Suzanne Morphew’s remains found in ‘shallow grave,’ husband’s attorney says
Missing Colorado mother Suzanne Morphew’s remains were found Wednesday in a “shallow grave,” according to an attorney representing her husband, Barry Morphew, and their two daughters.
Authorities on Wednesday announced that Morphew’s remains were located in the area of Moffat, Colorado, in Saguache County — about 45 miles south of her home in Maysville, Colorado, where she was reported missing.
“According to the authorities, Suzanne Morphew was NOT found anywhere in the vicinity of her home, the town nearby, or the county she lived in,” attorney Iris Eytan said in a Thursday statement. “…[H]er remains were found in a shallow grave in a dry desert field of sagebrush and natural grasses. Contrary to prior accusations, her remains were not found in a rocky mountainous region near her home, not in a location that was a ‘difficult spot’ to get to.’”
Saguache County Officials came across Morphew’s remains while searching for another woman named Edna Quintana, Eytan said. A coroner positively identified the remains as Morphew’s.
Prosecutors previously said they were close to finding Morphew’s remains but needed more time to search because they were in a “difficult spot.”
Morphew’s bike was discovered in a ravine along Highway 50 and County Road 225 in Chaffee County, near her family’s Maysville home the same day she went missing in 2020. Barry said he was working in Broomfield, Colorado, a suburb of Denver, at the time.
Barry was initially accused of killing his wife when he was charged with murder and tampering with physical evidence in 2021 in connection with her disappearance and presumed death.
A year later, prosecutors dropped charges against Barry, saying they wanted more time to find his wife’s body. A judge accused 11th Judicial District Attorney Linda Stanley of procedural violations just before Barry was set to stand trial.
Barry’s legal team filed a $15 million lawsuit against prosecutors and investigators, accusing them of violating his constitutional rights.
“The first and most important focus should be that the Morphew’s just learned that they lost their beautiful mother and wife after she disappeared 3 ½ years ago,” Eytan said in her statement. “What appears to be the overriding focus is a finger pointing right back where it started 3 ½ years ago: a movement to blindly re-accuse Barry [Morphew] for Suzanne’s death.”
Eytan added that “Barry was the most scrutinized, dissected, surveilled individual, minute by minute, hour by hour using law enforcement cameras posted by his home, phone taps and GPS devices placed on his car – all during the time frame of her disappearance and the years following.”
Neither the FBI, Colorado Bureau of Investigation, Chaffee County Sheriff Office nor the 11th Judicial District Attorney’s Office suggested over the past three years that Barry “was in any area south of his home, near Moffat or anywhere near Saguache County at any relevant time frame,” Eytan said, adding that “[i]t would be ludicrous for anyone to now try to fit the now known facts to prior false assumptions and accusations.”
No signs of human remains or blood were ever located near the Morphew home in Maysville or in their family vehicles, Eytan said.
DNA was found, however, on Suzanne Morphew’s glovebox.

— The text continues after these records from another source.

Lemma check_signer_sig_unpacked P hash signature expected (k : M unit) w :
  length signature = 65%nat ->
  check_signer_sig P hash signature expected k w =
  check_signer P hash (ECDSA.sig_v signature) (ECDSA.sig_r signature)
               (ECDSA.sig_s signature) expected k w.
Proof. intros H. unfold check_signer_sig. now rewrite H. Qed.

(** C9: the two overloads of [transferWithAuthorization] agree.  On every
    65-byte signature the packed overload returns what the [v], [r], [s]
    overload returns on the three components read from it, and on the
    packed form of any [v], [r], [s] it returns what the structured
    overload returns on them: the same success with the same world, or the
    same revert.  Either overload succeeds only if the signer recovered
    from the EIP-712 digest of the authorization is [from]. *)
Theorem signature_encodings_agree P env from to value validAfter validBefore nonce
    v r s signature w :
  let by_vrs v r s :=
    PieWrappedERC20.transferWithAuthorization P env from to value
      validAfter validBefore nonce v r s w in
  let by_sig signature :=
    PieWrappedERC20.transferWithAuthorization_sig P env from to value
      validAfter validBefore nonce signature w in
  let digest := transfer_hash P (TRANSFER_WITH_AUTHORIZATION_TYPEHASH P)
                  from to value validAfter validBefore nonce in
  length signature = 65%nat ->
  is_uint8 v -> is_uint256 r -> is_uint256 s ->
  by_sig signature =
    by_vrs (ECDSA.sig_v signature) (ECDSA.sig_r signature) (ECDSA.sig_s signature) /\
  by_sig (ECDSA.pack v r s) = by_vrs v r s /\
  (forall w', by_vrs v r s = Ok tt w' -> ecrecover P digest v r s = from) /\
  (forall w', by_sig signature = Ok tt w' ->
     ecrecover P digest (ECDSA.sig_v signature) (ECDSA.sig_r signature)
               (ECDSA.sig_s signature) = from).
Proof.
  cbv beta zeta. intros Hlen Hv Hr Hs.
  assert (Hagree : forall sg, length sg = 65%nat ->
            PieWrappedERC20.transferWithAuthorization_sig P env from to value
              validAfter validBefore nonce sg w =
            PieWrappedERC20.transferWithAuthorization P env from to value
              validAfter validBefore nonce
              (ECDSA.sig_v sg) (ECDSA.sig_r sg) (ECDSA.sig_s sg) w).
  { intros sg Hsg.
    rewrite transferWithAuthorization_sig_eq, transferWithAuthorization_eq.
    unfold guarded. repeat (case_match; [reflexivity|]).
    now apply check_signer_sig_unpacked. }
  assert (Hsigner : forall v0 r0 s0 w',
            PieWrappedERC20.transferWithAuthorization P env from to value
              validAfter validBefore nonce v0 r0 s0 w = Ok tt w' ->
            ecrecover P (transfer_hash P (TRANSFER_WITH_AUTHORIZATION_TYPEHASH P)
                           from to value validAfter validBefore nonce) v0 r0 s0 = from).
  { intros v0 r0 s0 w' H. apply transfer_ok_inv in H as (_ & _ & Hsig & _).
    now apply signature_ok_signer in Hsig. }
  split; [now apply Hagree|].
  split.
  { rewrite Hagree by apply length_pack.
    destruct (unpack_pack v r s Hv Hr Hs) as (-> & -> & ->). reflexivity. }
  split; [intros w'; apply Hsigner|].
  intros w' H. rewrite Hagree in H by exact Hlen. revert H. apply Hsigner.
Qed.

Lemma signature_encodings_agree_witness :
  PieWrappedERC20.transferWithAuthorization_sig Demo.platform (Demo.at_time Demo.carol 5)
    Demo.alice Demo.bob 10 0 10 77 DemoRuns.packed77 Demo.world0
  = PieWrappedERC20.transferWithAuthorization Demo.platform (Demo.at_time Demo.carol 5)
      Demo.alice Demo.bob 10 0 10 77 27 Demo.alice DemoRuns.digest77 Demo.world0.
Proof.
  apply (signature_encodings_agree Demo.platform (Demo.at_time Demo.carol 5)
           Demo.alice Demo.bob 10 0 10 77 27 Demo.alice DemoRuns.digest77
           DemoRuns.packed77 Demo.world0).
  - reflexivity.
  - unfold is_uint8, UINT8_MOD. lia.
  - unfold is_uint256, UINT256_MOD, Demo.alice. lia.
  - unfold is_uint256. vm_compute. split; [discriminate|reflexivity].
Defined.

(** The same agreement for [receiveWithAuthorization] and for pieUSD. *)
Lemma receive_encodings P env from to value validAfter validBefore nonce signature w :
  length signature = 65%nat ->
  PieWrappedERC20.receiveWithAuthorization_sig P env from to value
    validAfter validBefore nonce signature w =
  PieWrappedERC20.receiveWithAuthorization P env from to value
    validAfter validBefore nonce
    (ECDSA.sig_v signature) (ECDSA.sig_r signature) (ECDSA.sig_s signature) w.
Proof.
  intros Hlen.
  rewrite receiveWithAuthorization_sig_eq, receiveWithAuthorization_eq.
  destruct (to =? msg_sender env); [|reflexivity].
  unfold guarded. repeat (case_match; [reflexivity|]).
  now apply check_signer_sig_unpacked.
Qed.

Lemma pieusd_encodings P env from to value validAfter validBefore nonce signature w :
  length signature = 65%nat ->
  PieUSD.transferWithAuthorization_sig P env from to value
    validAfter validBefore nonce signature w =
  PieUSD.transferWithAuthorization P env from to value
    validAfter validBefore nonce
    (ECDSA.sig_v signature) (ECDSA.sig_r signature) (ECDSA.sig_s signature) w.
Proof.
  intros Hlen.
  rewrite legacy_transferWithAuthorization_sig_eq, legacy_transferWithAuthorization_eq.
  unfold guarded. repeat (case_match; [reflexivity|]).
  now apply check_signer_sig_unpacked.
Qed.

(** ** The wrapped ledger stays sound *)

Lemma sum_balances_empty : sum_balances ∅ = 0.
Proof. apply map_fold_empty. Qed.

Lemma sum_balances_insert_fresh (m : gmap Z Z) i x :
  m !! i = None -> sum_balances (<[i := x]> m) = x + sum_balances m.
Proof.
  intros Hfresh. unfold sum_balances.
  rewrite map_fold_insert_L; [reflexivity| |exact Hfresh].
  intros; lia.
Qed.

Lemma sum_balances_insert (m : gmap Z Z) i x :
  sum_balances (<[i := x]> m) = x + sum_balances m - default 0 (m !! i).
Proof.
  destruct (m !! i) as [y|] eqn:Hi; cbn.
  - rewrite <- (insert_delete_eq m i x).
    rewrite sum_balances_insert_fresh by apply lookup_delete_eq.
    rewrite <- (insert_delete_id m i y Hi) at 2.
    rewrite sum_balances_insert_fresh by apply lookup_delete_eq. lia.
  - rewrite sum_balances_insert_fresh by exact Hi. lia.
Qed.

Lemma sum_balances_nonneg (m : gmap Z Z) :
  map_Forall (fun _ v => 0 <= v) m -> 0 <= sum_balances m.
Proof.
  induction m as [|i x m Hfresh IH] using map_ind; intros Hall.
  - rewrite sum_balances_empty. lia.
  - rewrite sum_balances_insert_fresh by exact Hfresh.
    apply map_Forall_insert in Hall as [Hx Hrest]; [|exact Hfresh].
    specialize (IH Hrest). lia.
Qed.

Lemma sum_balances_bound (m : gmap Z Z) i :
  map_Forall (fun _ v => 0 <= v) m ->
  0 <= default 0 (m !! i) <= sum_balances m.
Proof.
  intros Hall. destruct (m !! i) as [y|] eqn:Hi; cbn.
  - pose proof (Hall i y Hi) as Hy. cbn in Hy.
    rewrite <- (insert_delete_id m i y Hi).
    rewrite sum_balances_insert_fresh by apply lookup_delete_eq.
    pose proof (sum_balances_nonneg (delete i m) (map_Forall_delete _ _ i Hall)). lia.
  - pose proof (sum_balances_nonneg m Hall). lia.
Qed.

(** In a sound ledger every balance lies between zero and the supply. *)
Lemma ledger_sound_balance w account :
  ledger_sound w ->
  0 <= balanceOf w account <= totalSupply w /\ totalSupply w < UINT256_MOD.
Proof.
  intros (Hall & Hsum & Hsupply). split; [|exact Hsupply].
  unfold balanceOf, balance_in, totalSupply. rewrite <- Hsum.
  now apply sum_balances_bound.
Qed.

Lemma ledger_sound_fresh usd0 logs0 : ledger_sound (mkWorld fresh_storage usd0 logs0).
Proof.
  unfold ledger_sound, fresh_storage; cbn. split; [apply map_Forall_empty|].
  split; [apply sum_balances_empty|reflexivity].
Qed.

(** Worlds with the same ERC-20 ledger are sound together. *)
Lemma ledger_sound_same w w' :
  _balances (pie w') = _balances (pie w) ->
  _totalSupply (pie w') = _totalSupply (pie w) ->
  ledger_sound w -> ledger_sound w'.
Proof. unfold ledger_sound. intros -> ->. auto. Qed.
(* ===== verification/Prelude.v ===== *)
(** * l2state: a verification development

    The program (src/) moves the state of a legacy Metis L2 database. It
    exports the state at a head into a bundle (a manifest and one record
    file), imports a bundle into an empty target database, migrates a legacy
    database directly, converts the balances of the OVM_ETH token into native
    balances, and prunes a legacy database down to the state of its head. This
    library models those parts in Rocq, function by function, and proves what
    makes them correct.

    ** Parts of the program and where they are modelled

    - [internal/bundle]: [Manifest.v] (manifest.go), [Records.v] (records.go,
      the writer), [Scanner.v] (scanner.go), [Account.v] (account.go);
      [Bundle.v] joins writer and scanner.
    - [internal/strictio]: [StrictIO.v] (strictio.go).
    - Reading a state: [StateTrie.v] (the visitor and node-sink interfaces and
      the validators of state.go, state_trie.go), [Traverse.v] (the sequential
      traverser), [Stream.v] (state_stream.go, the read-ahead goroutine),
      [Partition.v] (migrate_partitioned.go and the partition_*.go files, the
      parallel traverser) with its proofs in [PartitionStorage.v],
      [PartitionRun.v], [PartitionResult.v] and its theorems in
      [Partitioned.v].
    - Export: [Export.v] (legacy.go, export.go) on top of [AtomicDir.v]
      (atomicdir.go, rename_noreplace_linux.go), the publication of an output
      directory.
    - Import: [Consumer.v] (bundle.go, [recordConsumer] and [scanBundle]),
      [DirectWriter.v] (direct_writer.go, dbkeys.go).
    - Balance conversion: [OvmIndex.v] (ovm_input.go, ovm_storage_cursor.go,
      ovm_retention.go), [OvmInput.v] (ovm_input.go, ovm_input_confirm.go),
      [OvmAudit.v] (ovm_audit.go), [OvmTransform.v] (ovm_transform.go,
      ovm_balance_order.go, ovm_balance_pipeline.go); [OvmConversion.v] has
      the theorems.
    - Pruning: [PruneKeys.v] (record roles, foreign records), [PruneScan.v]
      (prune_scan.go, prune_pipeline.go, deletion), [PruneKeep.v]
      (prune_keep.go, prune_execution.go); [Prune.v] has the theorems.

    This file is the prelude: bytes and fixed-width integers, errors, the
    monad, its lemmas and tactics. [Geth.v] states what is used of
    go-ethereum and zstd; [Sha256.v] is Go's SHA-256; [Instances.v] are
    executable instances for the witnesses.

    ** How code is represented

    A fallible pure function returns [result]. Effectful code is in [M St],
    which threads a state [St] and a [world]: how often the context may still
    be polled before it is cancelled ([poll]) and which of the next system
    calls fail ([io]). A theorem for all worlds covers every cancellation and
    every I/O failure; [calm] is the world without either. Errors are values
    ([error]) with the wrapping of [fmt.Errorf] and [errors.Join]; numbers
    printed in error texts are left out. [defer] is written out with
    [attempt]. Integers are [N] or [Z] with their wrap-around written out
    ([add64], [add256]); a Go map is a [gmap], a database a finite map from
    keys to values, a batch the list of its operations.

    Goroutines are modelled in three ways, as the code has them: [Stream.v]
    is a transition system of producer, consumer and context; the balance
    pipeline and the prune pipeline take a schedule, the order in which the
    workers of a window finished; the partitioned run takes a list of events,
    one action of one goroutine each. Theorems quantify over all of them.

    ** Third-party code

    Code outside src/ is a class of operations (an argument of the
    definitions) with a companion class of laws that state its documented
    behaviour: Keccak and the empty hashes, account RLP ([AccountRLPLaws]:
    canonical encoding), [rlp.Split], the zstd codec ([ZstdLaws]), the stack
    trie ([StackTrieLaws]: it accepts sorted leaves and its hash is the Merkle
    root), the partial stack trie and its assembly ([PartialTrieLaws]), the
    trie iterators and range iterators ([IteratorLaws], [RangeReaderLaws]: an
    iteration without error yields the leaves of the trie in order, over a
    range those in the range), the rawdb key schema ([RawdbKeysLaws]), the
    JSON library and go-ethereum's chain accessors (parameters). Every
    theorem with such a law has a witness at concrete instances.

    ** What the theorems show

    - Bundles: what the writer accepts and produces, the round trip of
      writing and scanning, that an accepted file is the canonical encoding
      of its records, what the record-chain hash binds, that a failed writer
      yields nothing, and that the two account encodings are in bijection.
    - Scan: an accepted bundle is the serialization of a well-formed state
      with the manifest's root and counts, observed in order.
    - Traversal and export: a successful export encodes exactly the leaves of
      the source trie under an unmoved head, publishes exactly its two files,
      and is accepted by the import scan with the same root and counts; leaf
      streams deliver faithfully, never deadlock, and end after cancellation.
    - Partitioned traversal: the ranges tile the keys; under every
      interleaving a successful run has read and checked the whole state and
      returns its root and counts, the result of the sequential traversal.
    - Output directories: all or nothing, never over an existing path, never
      inside the input.
    - Import: exactly the flat state of the bundle ends up in the database;
      flush limits are invisible; an aborted deferred writer leaves nothing.
    - Conversion: every slot of the token is explained and balances are
      conserved, the new root is the Merkle root of the patched accounts,
      scheduling does not matter, the evidence cursor equals plain lookup, the
      inputs are the files that were recorded, audits explain differences.
    - Pruning: only content-addressed records outside the keep set are
      deleted, on every outcome, and all of them on success; the inventory is
      exact and never deadlocks; the comparison after pruning accepts exactly
      the pruned database; the keep set is complete; the budget is bounded.

    ** Bounds and fuel

    Where recursion is not structural a definition takes fuel that its caller
    computes, enough for every run: symbolic links are followed at most 255
    times as [filepath.EvalSymlinks] does; the prune coordinator's [drain] and
    the wait for a slot take as many rounds as there are pending records; the
    merger of a burst takes one round per pending result; an IPv6 address has
    at most eight groups; the storage probe counts down the threshold of 1024
    slots. The theorems that a scan or a stream returns are stated as such
    ([prune_scan_exact], [stream_terminates], [stream_close_returns]).

    ** Not modelled

    Opening, syncing and compacting database files and the wrappers of
    pebble and LevelDB are system calls and library code; JSON texts are
    parsed by the library; progress reporting and the work limiter of the
    partitioned run only log and delay; flag parsing (cmd/l2state), version
    metadata, other platforms' renames and the fixture generator carry no
    logic of the migration. Not yet modelled, in the order planned: the
    composition of verification (verify.go, direct_verify.go,
    trienode_index.go), of migration and import with artifact publication
    (migrate.go, import.go, publish_artifact.go, head_metadata.go), of
    pruning (prune.go, prune_db.go, prune_manifest.go), and the history
    archives of the conversion (ovm_migrate.go, ovm_history.go,
    ovm_alloc_input.go). *)

From stdpp Require Export base tactics numbers list gmap strings vector option sorting.
From stdpp Require Export ssreflect.
From Stdlib Require Export NArith Lia.
From Stdlib Require Export Init.Byte.
From Stdlib Require Strings.Byte.
(* ===== verification/Sha256.v ===== *)
(** * SHA-256

    The Go standard library's [crypto/sha256], which the program uses for file,
    manifest and operator-input digests ([sha256.New], [sha256.Sum256]). The
    definition is FIPS 180-4 on byte strings; [sha256_abc] and [sha256_empty]
    are the published test vectors. No theorem of the development relies on
    collision resistance except as an explicit alternative of a conclusion. *)

From S2P Require Import Prelude.

Module Sha256.

Definition mask32 (x : N) : N := N.land x 0xffffffff.
Definition add32 (x y : N) : N := mask32 (x + y).
Definition rotr (n x : N) : N := N.lor (N.shiftr x n) (mask32 (N.shiftl x (32 - n))).
Definition not32 (x : N) : N := N.lxor x 0xffffffff.

Definition ch (x y z : N) : N := N.lxor (N.land x y) (N.land (not32 x) z).
Definition maj (x y z : N) : N :=
  N.lxor (N.lxor (N.land x y) (N.land x z)) (N.land y z).
Definition bsig0 (x : N) : N := N.lxor (N.lxor (rotr 2 x) (rotr 13 x)) (rotr 22 x).
Definition bsig1 (x : N) : N := N.lxor (N.lxor (rotr 6 x) (rotr 11 x)) (rotr 25 x).
Definition ssig0 (x : N) : N := N.lxor (N.lxor (rotr 7 x) (rotr 18 x)) (N.shiftr x 3).
Definition ssig1 (x : N) : N := N.lxor (N.lxor (rotr 17 x) (rotr 19 x)) (N.shiftr x 10).

(** The constants are the leading 32 bits of the fractional parts of the cube
    roots of the first 64 primes and of the square roots of the first 8. *)
Definition is_prime (n : N) : bool :=
  forallb (λ k, negb (n mod N.of_nat k =? 0)) (seq 2 (N.to_nat (N.sqrt n) - 1)).
Definition primes : list N := filter (λ n, is_prime n = true) (N.of_nat <$> seq 2 310).
Fixpoint cube_root (bits : nat) (n root : N) : N :=
  match bits with
  | O => root
  | S bits' =>
      let root' := root + 2 ^ N.of_nat bits' in
      cube_root bits' n (if root' * root' * root' <=? n then root' else root)
  end.
Definition round_constants : list N :=
  Eval vm_compute in map (λ p, mask32 (cube_root 40 (N.shiftl p 96) 0)) primes.
Definition initial_state : list N :=
  Eval vm_compute in map (λ p, mask32 (N.sqrt (N.shiftl p 64))) (take 8 primes).

(** Message padding: a one bit, zeros, and the bit length on 64 bits. *)
Definition pad (msg : bytes) : bytes :=
  let zeros := ((119 - length msg mod 64) mod 64)%nat in
  msg ++ [x80] ++ replicate zeros x00 ++ put_uint64 (8 * blen msg).

Fixpoint split_at (k fuel : nat) (l : bytes) : list bytes :=
  match fuel with
  | O => []
  | S fuel' => match l with [] => [] | _ => take k l :: split_at k fuel' (drop k l) end
  end.

(** The message schedule, newest word first. *)
Fixpoint extend (n : nat) (w : list N) : list N :=
  match n with
  | O => w
  | S n' =>
      let at_ i := default 0 (w !! i) in
      extend n' (add32 (add32 (ssig1 (at_ 1%nat)) (at_ 6%nat))
                       (add32 (ssig0 (at_ 14%nat)) (at_ 15%nat)) :: w)
  end.

Definition round (st : list N) (kw : N * N) : list N :=
  match st with
  | [a; b; c; d; e; f; g; h] =>
      let t1 := add32 (add32 (add32 h (bsig1 e)) (add32 (ch e f g) kw.1)) kw.2 in
      let t2 := add32 (bsig0 a) (maj a b c) in
      [add32 t1 t2; a; b; c; add32 d t1; e; f; g]
  | _ => st
  end.

Definition compress (st : list N) (block : bytes) : list N :=
  let words := map be_decode (split_at 4 16 block) in
  let schedule := reverse (extend 48 (reverse words)) in
  zip_with add32 st (foldl round st (zip round_constants schedule)).

End Sha256.

(** [sha256.Sum256]. *)
Definition sha256 (msg : bytes) : Hash :=
  let padded := Sha256.pad msg in
  let st := foldl Sha256.compress Sha256.initial_state
                  (Sha256.split_at 64 (length padded) padded) in
  vec_of_bytes 32 (mjoin (map (be_encode 4) st)).

Example sha256_abc :
  be_decode (hash_bytes (sha256 (bytes_of_string "abc"))) =
  0xba7816bf8f01cfea414140de5dae2223b00361a396177a9cb410ff61f20015ad.
Proof. vm_compute. reflexivity. Qed.

Example sha256_empty :
  be_decode (hash_bytes (sha256 [])) =
  0xe3b0c44298fc1c149afbf4c8996fb92427ae41e4649b934ca495991b7852b855.
Proof. vm_compute. reflexivity. Qed.

#[global] Arguments sha256 : simpl never.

The partial profile investigators were able to obtain matched profiles developed in sexual assault cases out of Chicago, Phoenix and Tempe, Arizona, CBI agent Joseph Cahill said during a hearing in 2021, as The Denver Post reported. Barry’s DNA did not match that sample, his lawyers told KUSA-TV at the time.
“What needs to be done instead of pointing fingers at Barry Morphew, is asking the officials about the number of missing people and number of human remains that have been recovered in or from Saguache County in the recent past,” Eytan continued.
Five people have disappeared or been found dead in that same area, she noted, including Morphew, Quintana, Kristal Reisinger, an unidentified man whose remains were found on July 26 and another unidentified person whose remains were located in Saguache County last weekend.
Text messages from Suzanne and Barry that were unsealed in June suggest they were both having affairs just before her disappearance.
Four days before her disappearance, Suzanne sent Barry a text saying she was “done.” “I could care less what you’re up to and have been for years,” she wrote, adding that they needed to figure things out “civilly.”
No other arrests have been made in the case. The charges against Barry Morphew were dismissed without prejudice, so prosecutors can still decide to pursue charges against him.
“While this case has garnered attention from around the world, it has touched our community and the sheriff’s office deeply,” Chaffee County Sheriff John Spezze said in a Wednesday statement. “We have never stopped our investigation and will continue to follow all leads in pursuit of justice for Suzanne.”
He added that “[a]lthough locating Suzanne’s remains is a critical component of this investigation, and for her family,” investigators “are left with many more questions than answers.”